Pour le gouvernement finlandais, le but d’une telle mesure – qui était une des propositions phares du premier ministre centriste, Juhä Sipilä au moment de son élection – est de voir si les chômeurs recevant le revenu universel sont plus motivés pour trouver un emploi ou devenir entrepreneur que sans l’aide. Cela permettrait également d’alléger la bureaucratie et d’offrir plus d’autonomie aux finlandais.

Le revenu universel, applicable en France ?

Certains accusent l’expérience de n’être pas assez généralisable, et donc de ne pas permettre de l’appliquer sans dangers à d’autres pays. Mais même si elle l’était, et si elle était positive pour l’État et la société, cette mesure serait-elle une bonne idée en France ?

Le problème actuellement est bien entendu que Benoît Hamon soit le seul candidat à la présidentielle à présenter une telle idée, rendant sa réalisation conditionnée à sa victoire. Un peu léger comme perspective d’avenir, en effet, surtout lorsque les sondages, aussi fiables soient-ils, placent Marine Le Pen, François Fillon et Emmanuel Macron parmi les plus avancés dans les intentions de vote. Mais d’autres problèmes s’opposent à la possibilité d’une telle mesure en France dans les prochaines années.

Il paraît difficile d’envisager un revenu universel dans une société qui, presque à l’unisson, valorise le travail comme un facteur de cohésion sociale, comme un lien indispensable entre soi et la société, sans lequel nous ne pouvons qu’être solitaire, incompris, et inévitablement, assisté. La peur et la haine de l’assistanat sont très importantes. Dans un tel environnement, comment envisager positivement la fin du travail ? En revenant à ses origines latines, le travail n’était qu’un instrument de torture. Alors pour quelles raisons s’évertue-t-on à vouloir le conserver, pourquoi stigmatise-t-on ceux qui ne travaillent pas ? Peut-être parce que n’être pas employé constitue une fin sociale en soi, une fin de laquelle il est difficile de sortir. Une fin synonyme de précarité, et du coup, d’assistanat.

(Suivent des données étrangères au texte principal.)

(** X20. A variable that the environment of the process sets to a
    string that is not empty is the value of the configuration, with
    and without a [.env] file and whatever the file says. *)
Theorem LoadConfig_environment_wins (dotenv : option Environ)
    (environ : Environ) (key value : string) :
  environ !! key = Some value ->
  value <> "" ->
  (key = "MONGO_URI" -> MongoURI (LoadConfig dotenv environ) = value)
  /\ (key = "DB_NAME" -> DBName (LoadConfig dotenv environ) = value)
  /\ (key = "JWT_SECRET" -> JWTSecret (LoadConfig dotenv environ) = value)
  /\ (key = "PORT" -> Port (LoadConfig dotenv environ) = value).
Proof.
  intros Hset Hne. apply String.eqb_neq in Hne.
  unfold LoadConfig. cbn [MongoURI DBName JWTSecret Port].
  repeat split; intros ->;
    rewrite (Getenv_Load_environ dotenv environ _ value Hset), Hne; reflexivity.
Qed.

(** X21. A variable that the environment does not set takes the value
    of the [.env] file when the file gives one that is not empty, and
    the default of the source when there is no file; a variable that
    the environment sets to the empty string takes the default,
    whatever the file says. *)
Theorem LoadConfig_secret_sources (dotenv : option Environ)
    (environ : Environ) :
  (forall file value,
     dotenv = Some file -> environ !! "JWT_SECRET" = None ->
     file !! "JWT_SECRET" = Some value -> value <> "" ->
     JWTSecret (LoadConfig dotenv environ) = value)
  /\ (dotenv = None -> environ !! "JWT_SECRET" = None ->
      JWTSecret (LoadConfig dotenv environ)
      = "your-default-secret-key-change-in-production")
  /\ (environ !! "JWT_SECRET" = Some "" ->
      JWTSecret (LoadConfig dotenv environ)
      = "your-default-secret-key-change-in-production").
Proof.
  unfold LoadConfig. cbn [JWTSecret]. split; [|split].
  - intros file value -> Hunset Hfile Hne. unfold Getenv, Load.
    rewrite (lookup_union_r _ _ _ Hunset), Hfile. cbn.
    apply String.eqb_neq in Hne. rewrite Hne. reflexivity.
  - intros -> Hunset. unfold Getenv, Load. rewrite Hunset. reflexivity.
  - intros Hempty.
    rewrite (Getenv_Load_environ dotenv environ _ _ Hempty). reflexivity.
Qed.

End Configuration.

Section DefaultSecret.
Import primitive configs.
Context `{Enc : jwt.Encoding middleware.TokenClaims}.
Context {Laws : @jwt.EncodingLaws middleware.TokenClaims Enc}.

(** X22. When neither the environment nor the [.env] file gives a
    secret, the middleware [main] builds passes on, with the identity
    it names, every token that is signed with the default secret of
    the source and has not expired. *)
Theorem default_secret_signs_for_anyone (dotenv : option Environ)
    (environ : Environ) (userID : ObjectID) (h : jwt.Hash)
    (claims : middleware.TokenClaims) (now : time.Time) :
  Getenv (Load dotenv environ) "JWT_SECRET" = "" ->
  length userID = 12%nat ->
  middleware.UserID claims = Hex userID ->
  jwt.Validate (middleware.Registered claims) now = None ->
  middleware.AuthRequired (main.jwtMiddleware (LoadConfig dotenv environ))
    ("Bearer " +:+
     jwt.compact (jwt.signingString (jwt.Alg (jwt.SigningMethodHMAC h)) claims)
       (jwt.hmacSum h "your-default-secret-key-change-in-production"
          (jwt.signingString (jwt.Alg (jwt.SigningMethodHMAC h)) claims))) now
  = middleware.Next userID.
Proof.
  intros Hunset Hlen Huid Hvalid.
  assert (Hsecret : middleware.jwtSecret
                      (main.jwtMiddleware (LoadConfig dotenv environ))
                    = "your-default-secret-key-change-in-production").
  { unfold main.jwtMiddleware, middleware.NewJwtMiddleware, LoadConfig.
    cbn [JWTSecret middleware.jwtSecret]. rewrite Hunset. reflexivity. }
  pose proof (AuthRequired_HMAC_signed
                (main.jwtMiddleware (LoadConfig dotenv environ)) h claims now)
    as Hauth.
  rewrite Hsecret in Hauth. rewrite Hauth, Hvalid, Huid.
  rewrite (ObjectIDFromHex_Hex userID Hlen). reflexivity.
Qed.

End DefaultSecret.

Section ConfigurationExamples.
Import primitive configs reference scenario.

Lemma LoadConfig_environment_wins_witness :
  JWTSecret (LoadConfig (Some dotenv) environ) = "s3cret".
Proof.
  apply (proj1 (proj2 (proj2
           (LoadConfig_environment_wins (Some dotenv) environ
              "JWT_SECRET" "s3cret" eq_refl ltac:(discriminate))))).
  reflexivity.
Defined.

(** The file gives the name of the database, the source the address of
    the server. *)
Example LoadConfig_of_scenario :
  LoadConfig (Some dotenv) environ
  = mkConfig "mongodb://localhost:27017" "tasks" "s3cret" "9090" 24 10.
Proof. vm_compute. reflexivity. Qed.

Lemma default_secret_signs_for_anyone_witness :
  middleware.AuthRequired (main.jwtMiddleware (LoadConfig None ∅))
    ("Bearer " +:+
     jwt.compact (jwt.signingString "HS256" aliceClaims)
       (jwt.hmacSum jwt.SHA256 "your-default-secret-key-change-in-production"
          (jwt.signingString "HS256" aliceClaims))) 6000000000
  = middleware.Next alice.
Proof.
  apply (@default_secret_signs_for_anyone encoding reference_encoding_laws
           None ∅ alice jwt.SHA256 aliceClaims 6000000000);
    reflexivity.
Defined.

End ConfigurationExamples.

(** ** Examples for the invariants of the store and the routes *)

Section StoreExamples.
Import primitive models documents handlers reference scenario.

Lemma handlers_keep_ids_unique_witness :
  NoDup (ID <$> mongo.documents
                  (goalCollection
                     (fst (CreateGoal store asAlice (gin.Bound readManual)
                             goal2 2000)))).
Proof.
  apply (proj1 (@handlers_keep_ids_unique validation store asAlice
                  ltac:(apply NoDup_singleton))).
Defined.

(** [alice] asks for a goal that is not stored. *)
Lemma by_id_operations_absent_goal_witness :
  GetGoal store (gin.mkContext (Hex goal2) (Some alice))
  = JSON http.StatusNotFound (H_error "Goal not found").
Proof.
  apply (proj1 (by_id_operations_absent_goal store
                  (gin.mkContext (Hex goal2) (Some alice)) goal2 alice
                  eq_refl eq_refl eq_refl
                  ltac:(intros d Hd; apply list_elem_of_singleton in Hd;
                        subst d; discriminate))).
Defined.

(** [alice] creates a goal with her token. *)
Lemma goalsGroup_create_owner_witness :
  middleware.AuthRequired server
    ("Bearer " +:+
     jwt.compact (jwt.signingString "HS256" aliceClaims)
       (jwt.hmacSum jwt.SHA256 (middleware.jwtSecret server)
          (jwt.signingString "HS256" aliceClaims))) 6000000000
  = middleware.Next alice.
Proof.
  apply (@goalsGroup_create_owner validation encoding server store
           (fst (CreateGoal store asAlice (gin.Bound readManual) goal2 2000))
           _ 6000000000 (gin.Bound readManual) goal2 2000
           (built.created readManual goal2 alice 2000)).
  vm_compute. reflexivity.
Defined.

(** [bob], with a token of his own, asks for the goal of [alice]. *)
Lemma goalsGroup_owner_isolation_witness :
  exists bobToken,
    middleware.GenerateToken server bob 24 0 0 = Some bobToken
    /\ goalsGroup server store ("Bearer " +:+ bobToken) 1000
         (GET_goal (Hex goal1)) NilObjectID 1000
       = (store, JSON http.StatusNotFound (H_error "Goal not found")).
Proof.
  eexists. split; [reflexivity|].
  apply (@goalsGroup_owner_isolation validation encoding reference_encoding_laws
           server store bob learnGo _ 0 0 1000 1000 NilObjectID
           eq_refl eq_refl eq_refl eq_refl eq_refl
           ltac:(apply NoDup_singleton)
           ltac:(apply list_elem_of_here)
           ltac:(discriminate)).
  left. reflexivity.
Defined.

End StoreExamples.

Pour qu’une mesure telle que le revenu de base puisse avoir un ancrage profond en France, plus qu’aujourd’hui, il faut d’abord changer de point de vue : la fin du travail n’est pas quelque chose de mal ou de non désirable. Il serait déjà compliqué que toute la population française s’arrête de travailler. Ce que les détracteurs du revenu universel ne voient pas, c’est que l’arrêt d’un travail forcé et non enrichissant ne peut être qu’une plateforme d’évolution et de développement personnels, pour un approfondissement de connaissances et d’intérêts qui n’ont aucune valeur sur le marché du travail. Le revenu universel, c’est alors certes un coût pharaonique, mais cela est-il vraiment comparable au prix d’un épanouissement général des français ? À une plus grande égalité entre les populations ? Cela reste à déterminer.